Higher education was a lot more varied in the USA than it was in the British Isles or continental Europe, but the picture has changed, particularly in Britain. When I studied in the early fifties, less than one in ten school leavers in England could attend a university (and we all got jobs afterwards), but now it's nearer one in two.
Franca
09-13-2005, 01:52 PM
My understanding is that traditionally a four-year college is a single institution providing undergraduate degrees: Bachelor of Arts, Bachelor of Science and so forth. (A two-year college would provide associate degrees or certificates; students would transfer to a four-year college from there to receive a bachelor's degree.)
A university comprises multiple institutions providing various graduate degrees in addition to the undergraduate degrees. Students apply separately to these institutions. If someone simply said to me that he attended "Harvard", I would assume he meant the undergraduate institution. He would say he attended "Harvard Law School" or that he "studied law at Harvard" if that were the case. All seven of the Ivy League "Colleges", for example, are universities today - although Dartmouth continues to call itself "Dartmouth College" in spite of the existence of the Dartmouth Medical School, the Thayer School of Engineering, and the Tuck Business School.
ElyseC
09-13-2005, 07:10 PM
Higher education was a lot more varied in the USA than it was in the British Isles or continental Europe,...Yes, well, I guess we Yanks like to "roll our own" regarding most everything. <g>
I don't know that this is true, but have always figured that the number of students played a part in whether the institution was a college or university.
ElyseC
09-13-2005, 07:16 PM
Ah, I wonder if the traditions of the USA's right coast are closer to those of the old motherland than those of the left half of the country.
Michael Rowley
09-14-2005, 08:23 AM
Elyse:
I wonder if the traditions of the USA's right coast are closer to those of the old motherland
Bound to be, with 'improvements'. Probably some of the people that founded universities East of the Mississippi were Oxford or Cambridge graduates, Scottish graduates, or Dublin graduates.
ElyseC
09-14-2005, 08:47 AM
Bound to be, with 'improvements'. Probably some of the people that founded universities East of the Mississippi were Oxford or Cambridge graduates, Scottish graduates, or Dublin graduates.Yes, that makes sense.
Stephen Owades
09-15-2005, 08:13 PM
My understanding is that traditionally a four-year college is a single institution providing undergraduate degrees: Bachelor of Arts, Bachelor of Science and so forth. (A two-year college would provide associate degrees or certificates; students would transfer to a four-year college from there to receive a bachelor's degree.)

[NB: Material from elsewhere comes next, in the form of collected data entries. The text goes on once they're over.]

(** [update_permissions] *)
Definition sql_update_permissions (user_id permissions : Z) (t : sql_repo) : result (option UserEntity) * sql_repo :=
  modify_row user_id
    (fun m => mkUser (u_id m) (u_email m) (u_username m) (u_password_hash m) (u_is_active m) (u_created_at m)
                (u_version m + 1) (u_age m) (u_role m) (u_full_name m) (u_phone_number m) (u_bio m)
                (u_company_name m) permissions (u_nid_number m)) t.

(** [delete]; the relationship cascades to the user's posts. *)
Definition sql_delete (user_id : Z) (t : sql_repo) : result bool * sql_repo :=
  match select_one (fun m => bool_decide (u_id m = user_id)) t with
  | Raise e => (Raise e, t)
  | Ok None => (Ok false, t)
  | Ok (Some _) =>
      (Ok true, mkSqlRepo (other_rows user_id (s_rows t)) (s_seq t)
                  (filter (fun p => po_user_id p <> user_id) (s_posts t)) (s_post_seq t) (s_views t))
  end.

(** [lower(column) LIKE term]; a null column is not selected.  Both sides are in lower
    case, so it does not matter whether the database's [LIKE] looks at case. *)
Definition lower_like (term : list ascii) (column : option string) : bool :=
  match column with Some s => like term (chars (py_lower s)) | None => false end.

Definition sql_keeps (role search : option string) (is_active : option bool) (m : UserEntity) : bool :=
  match role with Some x => bool_decide (u_role m = x) | None => true end &&
  match is_active with Some b => Bool.eqb (u_is_active m) b | None => true end &&
  match search with
  | Some s =>
      if bool_decide (py_strip s = "") then true
      else let term := ("%"%char :: chars (py_lower (py_strip s)) ++ ["%"%char])%list in
           lower_like term (u_username m) || lower_like term (u_email m) || lower_like term (u_full_name m)
  | None => true
  end.

(** [list_all] *)
Definition sql_list_all (limit offset : Z) (role search : option string) (is_active : option bool) (t : sql_repo)
  : result (list UserEntity) :=
  (let? models := window_rows limit offset (filter (fun m => sql_keeps role search is_active m = true) (s_rows t)) in
   Ok (to_entity <$> models))%py.

(** [increment_views_batch], [get_views], [get_all_ids] *)
Fixpoint sql_increment_views_batch (views_map : list (Z * Z)) (t : sql_repo) : Z * sql_repo :=
  match views_map with
  | [] => (0, t)
  | (user_id, count) :: rest =>
      let t1 := mkSqlRepo (s_rows t) (s_seq t) (s_posts t) (s_post_seq t)
                  (<[user_id := default 0 (s_views t !! user_id) + count]> (s_views t)) in
      let '(n, t2) := sql_increment_views_batch rest t1 in (n + 1, t2)
  end.

Definition sql_get_views (user_id : Z) (t : sql_repo) : Z := default 0 (s_views t !! user_id).
Definition sql_get_all_ids (p : plan) (t : sql_repo) : list Z := arrange p (u_id <$> s_rows t).

(** [clear] empties the tables only of a file-based SQLite database. *)
Definition sql_clear (sqlite_file : bool) (t : sql_repo) : sql_repo :=
  if sqlite_file then mkSqlRepo [] (s_seq t) [] (s_post_seq t) ∅
  else mkSqlRepo (s_rows t) (s_seq t) (s_posts t) (s_post_seq t) ∅.

(** ** Posts *)

(** [_to_user_with_posts_entity]: the permissions and the national identifier of the
    row are not passed on, so the result has the defaults of the class. *)
Record UserWithPostsEntity : Type := mkUserWithPosts {
  uw_user : UserEntity;
  uw_posts : list (PostEntity * UserEntity)
}.

Definition to_user_with_posts_entity (t : sql_repo) (m : UserEntity) : UserWithPostsEntity :=
  let base := to_entity m in
  mkUserWithPosts
    (mkUser (u_id base) (u_email base) (u_username base) (u_password_hash base) (u_is_active base) (u_created_at base)
       (u_version base) (u_age base) (u_role base) (u_full_name base) (u_phone_number base) (u_bio base)
       (u_company_name base) 3 None)
    ((fun p => (p, base)) <$> filter (fun p => po_user_id p = u_id m) (s_posts t)).

Definition sql_get_user_with_posts (user_id : Z) (t : sql_repo) : result (option UserWithPostsEntity) :=
  (let? model := select_one (fun m => bool_decide (u_id m = user_id)) t in
   Ok (to_user_with_posts_entity t <$> model))%py.

Definition sql_list_users_with_posts (limit offset : Z) (t : sql_repo) : result (list UserWithPostsEntity) :=
  (let? models := window_rows limit offset (s_rows t) in Ok (to_user_with_posts_entity t <$> models))%py.

(** [SqlAlchemyPostRepository] *)
Definition sql_post_create (now : Z) (title content : string) (user_id : Z) (t : sql_repo)
  : result PostEntity * sql_repo :=
  let id := s_post_seq t + 1 in
  let model := mkPost id title content user_id now in
  if negb (fits_column 255 title)
  then (Raise SQLAlchemyError, mkSqlRepo (s_rows t) (s_seq t) (s_posts t) id (s_views t))
  else if bool_decide (user_id ∈ u_id <$> s_rows t)
  then (Ok model, mkSqlRepo (s_rows t) (s_seq t) (s_posts t ++ [model]) id (s_views t))
  else (Raise IntegrityError, mkSqlRepo (s_rows t) (s_seq t) (s_posts t) id (s_views t)).

Definition sql_post_get_by_id (post_id : Z) (t : sql_repo) : result (option PostEntity) :=
  scalar_one_or_none (filter (fun p => po_id p = post_id) (s_posts t)).

(** [get_post_with_author]: an outer join on the primary key of the users. *)
Definition sql_get_post_with_author (post_id : Z) (t : sql_repo) : result (option (PostEntity * option UserEntity)) :=
  (let? model := scalar_one_or_none (filter (fun p => po_id p = post_id) (s_posts t)) in
   Ok ((fun p => (p, to_entity <$> head (filter (fun m => u_id m = po_user_id p) (s_rows t)))) <$> model))%py.

(** ** The two repositories behind the protocol

    One call of [UserRepositoryProtocol], and its answer as the caller sees it:
    the attributes of the users returned. *)

Inductive call : Type :=
  | CCreate (now : Z) (email username password_hash : string) (age : option Z) (role : string)
      (full_name phone_number bio company_name : option string) (permissions : option Z) (nid_number : option string)
  | CGetById (user_id : Z)
  | CGetByEmail (email : string)
  | CGetByUsername (username : string)
  | CUpdate (user_id : Z) (email username : option string) (age : option Z) (role : option string)
      (full_name phone_number bio company_name : option string) (update_data : option UserPatch)
      (password_hash : option string)
  | CUpdateLocked (user_id expected_version : Z) (data : UserPatch)
  | CUpdateNid (user_id : Z) (nid_number : option string)
  | CUpdatePermissions (user_id permissions : Z)
  | CDelete (user_id : Z)
  | CListAll (limit offset : Z) (role search : option string) (is_active : option bool)
  | CIncrementViews (views_map : list (Z * Z))
  | CGetViews (user_id : Z)
  | CGetAllIds (rows : plan).

Inductive answer : Type :=
  | AUser (u : result (option UserEntity))
  | AUsers (us : result (list UserEntity))
  | ABool (b : result bool)
  | ANum (n : Z)
  | AIds (ids : list Z).

(** Reading the attributes of a reference. *)
Definition read_ref (r : user_repo) (l : option ref) : option UserEntity := l ≫= fun l => ur_heap r !! l.

Definition run_memory (c : call) (r : user_repo) : answer * user_repo :=
  match c with
  | CCreate now em un pw age role fn ph bio cn perms nid =>
      let '(l, r') := ur_create now em un pw age role fn ph bio cn perms nid r in (AUser (Ok (read_ref r' (Some l))), r')
  | CGetById id => (AUser (Ok (read_ref r (ur_get_by_id id r))), r)
  | CGetByEmail e => (AUser (Ok (read_ref r (ur_get_by_email (Some e) r))), r)
  | CGetByUsername n => (AUser (Ok (read_ref r (ur_get_by_username (Some n) r))), r)
  | CUpdate id em un age role fn ph bio cn data pw =>
      let '(l, r') := ur_update id em un age role fn ph bio cn data pw r in (AUser (Ok (read_ref r' l)), r')
  | CUpdateLocked id v data =>
      let '(l, r') := ur_update_with_optimistic_lock id v data r in
      (AUser (rbind l (fun l => Ok (read_ref r' (Some l)))), r')
  | CUpdateNid id nid => let '(l, r') := ur_update_nid id nid r in (AUser (Ok (read_ref r' l)), r')
  | CUpdatePermissions id p => let '(l, r') := ur_update_permissions id p r in (AUser (Ok (read_ref r' l)), r')
  | CDelete id => let '(b, r') := ur_delete id r in (ABool (Ok b), r')
  | CListAll limit offset role search active =>
      (AUsers (rbind (ur_list_all limit offset role search active r) (fun ls => Ok (omap (fun l => ur_heap r !! l) ls))), r)
  | CIncrementViews vs => let '(n, r') := ur_increment_views_batch vs r in (ANum n, r')
  | CGetViews id => (ANum (ur_get_views id r), r)
  | CGetAllIds _ => (AIds (ur_get_all_ids r), r)
  end.

Definition run_sql (c : call) (t : sql_repo) : answer * sql_repo :=
  match c with
  | CCreate now em un pw age role fn ph bio cn perms nid =>
      let '(u, t') := sql_create now em un pw age role fn ph bio cn perms nid t in
      (AUser (rbind u (fun u => Ok (Some u))), t')
  | CGetById id => (AUser (sql_get_by_id id t), t)
  | CGetByEmail e => (AUser (sql_get_by_email (Some e) t), t)
  | CGetByUsername n => (AUser (sql_get_by_username (Some n) t), t)
  | CUpdate id em un age role fn ph bio cn data pw =>
      let '(u, t') := sql_update id em un age role fn ph bio cn data pw None t in (AUser u, t')
  | CUpdateLocked id v data =>
      let '(u, t') := sql_update_with_optimistic_lock id v data t in
      (AUser (rbind u (fun u => Ok (Some u))), t')
  | CUpdateNid id nid => let '(u, t') := sql_update_nid id nid t in (AUser u, t')
  | CUpdatePermissions id p => let '(u, t') := sql_update_permissions id p t in (AUser u, t')
  | CDelete id => let '(b, t') := sql_delete id t in (ABool b, t')
  | CListAll limit offset role search active => (AUsers (sql_list_all limit offset role search active t), t)
  | CIncrementViews vs => let '(n, t') := sql_increment_views_batch vs t in (ANum n, t')
  | CGetViews id => (ANum (sql_get_views id t), t)
  | CGetAllIds p => (AIds (sql_get_all_ids p t), t)
  end.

A university comprises multiple institutions providing various graduate degrees in addition to the undergraduate degrees. Students apply separately to these institutions. If someone simply said to me that he attended "Harvard", I would assume he meant the undergraduate institution. He would say he attended "Harvard Law School" or that he "studied law at Harvard" if that were the case. All seven of the Ivy League "Colleges", for example, are universities today - although Dartmouth continues to call itself "Dartmouth College" in spite of the existence of the Dartmouth Medical School, the Thayer School of Engineering, and the Tuck Business School.Harvard maintains a distinction between Harvard University (the overall institution, including undergraduate and graduate schools) and Harvard College (the undergraduate institution). But in Oxford or Cambridge the undergraduate portions of the university are divided into several "colleges" rather than one. Harvard's semi-equivalent to the English "college" is called a "house," which is more than just a residential unit.
The trade school down the river from Harvard that I attended, MIT, is formally the "Massachusetts Institute of Technology"--neither college nor university.